Located on Government Road, a few minutes from the pier in Charleston, the cemetery stands in the middle of what once was the Jewish neighborhood. Grave markers, inscribed in Portuguese, Hebrew and English, date from 1650 to 1768 and bear names like Marache, Pinheiro, Mendez, Lobatto and Cohen. However, on some the writing is barely legible. Forty more burial sites, without markers, were identified some 20 years ago by a survey done on the grounds.

Rededicated in 1971 after a Philadelphia couple organized the cleanup and restorations of the gravestones, today the cemetery’s sacred grounds are carefully manicured by the Nevis Historical and Conservation Society.

“It’s a very emotional experience for people who come here,” said Rollinson, who watches as tourists quietly place stones on the above ground tombstones as a show of respect. “It’s an emotional experience for me, too.”

Across the street is a narrow vine-covered laneway the locals still call “Jews Walk” or “Jews Alley” which may have led to the Jewish school and kitty-corner from the cemetery is a typical Caribbean clapboard house that was built on the land where the synagogue once stood.
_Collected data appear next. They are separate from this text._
Lemma pipe_pipe_reads l r : reads_exec l -> reads_pipe r -> reads_pipe (TPipe l r).
Proof using Hline.
  intros Hl Hr rest n X HX Hrest Hp Hn. subst X.
  assert (text 1 (TPipe l r) ++ rest = text 0 l ++ 124 :: text 1 r ++ rest) as E.
  { change (text 1 (TPipe l r)) with (text 0 l ++ [124] ++ text 1 r). by rewrite <-!app_assoc. }
  rewrite E in *. clear E. rewrite length_app in Hn. cbn [length] in Hn.
  destruct n as [|n]; [lia|]. rewrite parsepipe_S.
  destruct (Hl [] (124 :: text 1 r ++ rest) n) as (c & Hc & Hv);
    [constructor|done|by right|cbn; rewrite length_app; cbn; lia|].
  cbn [mbind list_bind app] in Hc. rewrite Hc. cbn [rbind].
  assert (suf (124 :: text 1 r ++ rest)) as HS by by eapply suf_app_r.
  destruct (symbol_read 124 (str "|") (text 1 r ++ rest)) as [Hpk Hgt]; [set_solver|done|done|].
  rewrite Hpk. cbn [rbind]. rewrite Hgt. cbn [rbind]. apply suf_cons in HS. rewrite parsepipe_trim by done.
  destruct (Hr rest n) as (c2 & Hc2 & Hv2); [done..|lia|]. rewrite Hc2. cbn [rbind].
  exists (PIPE c c2). split; [done|]. cbn. by rewrite Hv, Hv2.
Qed.

Lemma back_reads t : level t <> 2%nat -> reads_pipe t -> reads_back t.
Proof using Hline.
  intros Hlv Ht l n X HX Hl Hp Hn. subst X.
  assert (text 2 t = text 1 t) as E. { by destruct t. } rewrite E in *.
  destruct (Ht l n) as (c & Hc & Hv); [done..|]. exists c, l, c, 0%nat.
  split_and!; try done. by eapply suf_app_r.
Qed.

Lemma back_back_reads t : reads_back t -> reads_back (TBack t).
Proof using Hline.
  intros Ht l n X HX Hl Hp Hn. subst X.
  assert (text 2 (TBack t) ++ l = text 2 t ++ 38 :: l) as E.
  { change (text 2 (TBack t)) with (text 2 t ++ [38]). by rewrite <-app_assoc. }
  rewrite E in *. destruct (Ht (38 :: l) n) as (c0 & X0 & c & m & Hc & HS & Hm & Hb & Hv);
    [done|by right|done|done|].
  exists c0, X0, (BACK c), (S m). cbn [length] in Hm. split_and!; [done|done|lia| |by cbn; rewrite Hv].
  intros j. rewrite Nat.add_succ_comm, Hb. cbn [back_loop].
  destruct (symbol_read 38 (str "&") l) as [Hpk Hgt]; [set_solver|done|by eapply suf_app_r|].
  rewrite Hpk. cbn [rbind]. rewrite Hgt. cbn [rbind]. by rewrite follow_trim.
Qed.

Lemma line_reads t : level t <> 3%nat -> reads_back t -> reads_line t.
Proof using Hline.
  intros Hlv Ht l n X HX Hl Hn. subst X.
  assert (line_of t = text 2 t) as E. { by destruct t. } rewrite E in *.
  assert (follow l) as Hf. { destruct Hl as [->|Hl]; [by left|]. right. by rewrite Hl. }
  assert (hd0 l <> 124 /\ hd0 l <> 38 /\ hd0 l <> 59) as (H1 & H2 & H3).
  { destruct Hl as [->|Hl]; [done|]. by rewrite Hl. }
  destruct n as [|n]; [lia|]. rewrite parseline_S.
  destruct (Ht l n) as (c0 & X0 & c & m & Hc & HS & Hm & Hb & Hv); [done..|lia|].
  rewrite Hc. cbn [rbind]. rewrite left_length by done.
  assert (suf l) as HSl by by eapply suf_app_r.
  replace (S (length X0)) with (m + S (length X0 - m))%nat by lia. rewrite Hb. cbn [back_loop].
  rewrite (peek_no 38) by done. cbn [rbind]. rewrite (peek_no 59) by done. cbn [rbind].
  by exists c.
Qed.

Lemma list_line_reads l r : reads_back l -> reads_line r -> reads_line (TList l r).
Proof using Hline.
  intros Hl Hr rest n X HX Hrest Hn. subst X.
  assert (line_of (TList l r) ++ rest = text 2 l ++ 59 :: line_of r ++ rest) as E.
  { change (line_of (TList l r)) with (text 2 l ++ [59] ++ line_of r). by rewrite <-!app_assoc. }
  rewrite E in *. clear E. set (Y := line_of r ++ rest) in *.
  rewrite length_app in Hn. cbn [length] in Hn.
  destruct n as [|n]; [lia|]. rewrite parseline_S.
  destruct (Hl (59 :: Y) n) as (c0 & X0 & c & m & Hc & HS & Hm & Hb & Hv);
    [done|by right|done|rewrite length_app; cbn; lia|].
  rewrite Hc. cbn [rbind]. rewrite left_length by done.
  assert (suf (59 :: Y)) as HSY by by eapply suf_app_r.
  replace (S (length X0)) with (m + S (length X0 - m))%nat by lia. rewrite Hb. cbn [back_loop].
  rewrite (peek_no 38) by (done || by right). cbn [rbind].
  destruct (symbol_read 59 (str ";") Y) as [Hpk Hgt]; [set_solver|done|done|].
  rewrite Hpk. cbn [rbind]. rewrite Hgt. cbn [rbind].
  apply suf_cons in HSY. rewrite parseline_trim by done.
  destruct (Hr rest n) as (c2 & Hc2 & Hv2); [done..|fold Y; lia|]. fold Y in Hc2.
  rewrite Hc2. cbn [rbind]. exists (LIST c c2). split; [done|]. cbn. by rewrite Hv, Hv2.
Qed.

Lemma tree_reads t : printable t -> reads_exec t /\ reads_pipe t /\ reads_back t /\ reads_line t.
Proof using Hline.
  induction t as [a|t IH w m fd|l IHl r IHr|l IHl r IHr|t IH]; intros Hp.
  - assert (reads_exec (TExec a)) by by apply exec_reads.
    auto 10 using pipe_reads, back_reads, line_reads.
  - destruct Hp as (Ht & Hw & Hio). destruct (IH Ht) as (He & _).
    assert (reads_exec (TRedir t w m fd)) by by apply redir_reads.
    auto 10 using pipe_reads, back_reads, line_reads.
  - destruct Hp as [Hl Hr]. destruct (IHl Hl) as (He & _), (IHr Hr) as (_ & Hpr & _).
    assert (reads_pipe (TPipe l r)) by by apply pipe_pipe_reads.
    auto 10 using back_reads, line_reads, paren_reads.
  - destruct Hp as [Hl Hr]. destruct (IHl Hl) as (_ & _ & Hb & _), (IHr Hr) as (_ & _ & _ & Hln).
    assert (reads_line (TList l r)) by by apply list_line_reads.
    auto 10 using pipe_reads, back_reads, paren_reads.
  - destruct (IH Hp) as (_ & _ & Hb & _).
    assert (reads_back (TBack t)) by by apply back_back_reads.
    auto 10 using pipe_reads, line_reads, paren_reads.
Qed.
Details about the school are sketchy but Dutch archives indicate the synagogue was built in 1684. Sadly, not an artifact has been recovered; historians believe the congregants took the valuables with them when they left the island.

Nevis’ library features some of the best local history books, including books on the area’s Jewish history, and offers the cheapest Internet connections on the island.

To the Nevisians, this area will always be “the Jewish neighborhood.” Some old-timers even remember their great-great-grandparents talking about the Jews who used to live there.

“It’s important none of us forget about those families all those years ago,” said T.C. Claxton, a British expat who has been driving a taxi on the island for 30 years. “Future generations have a lot to learn from this past.”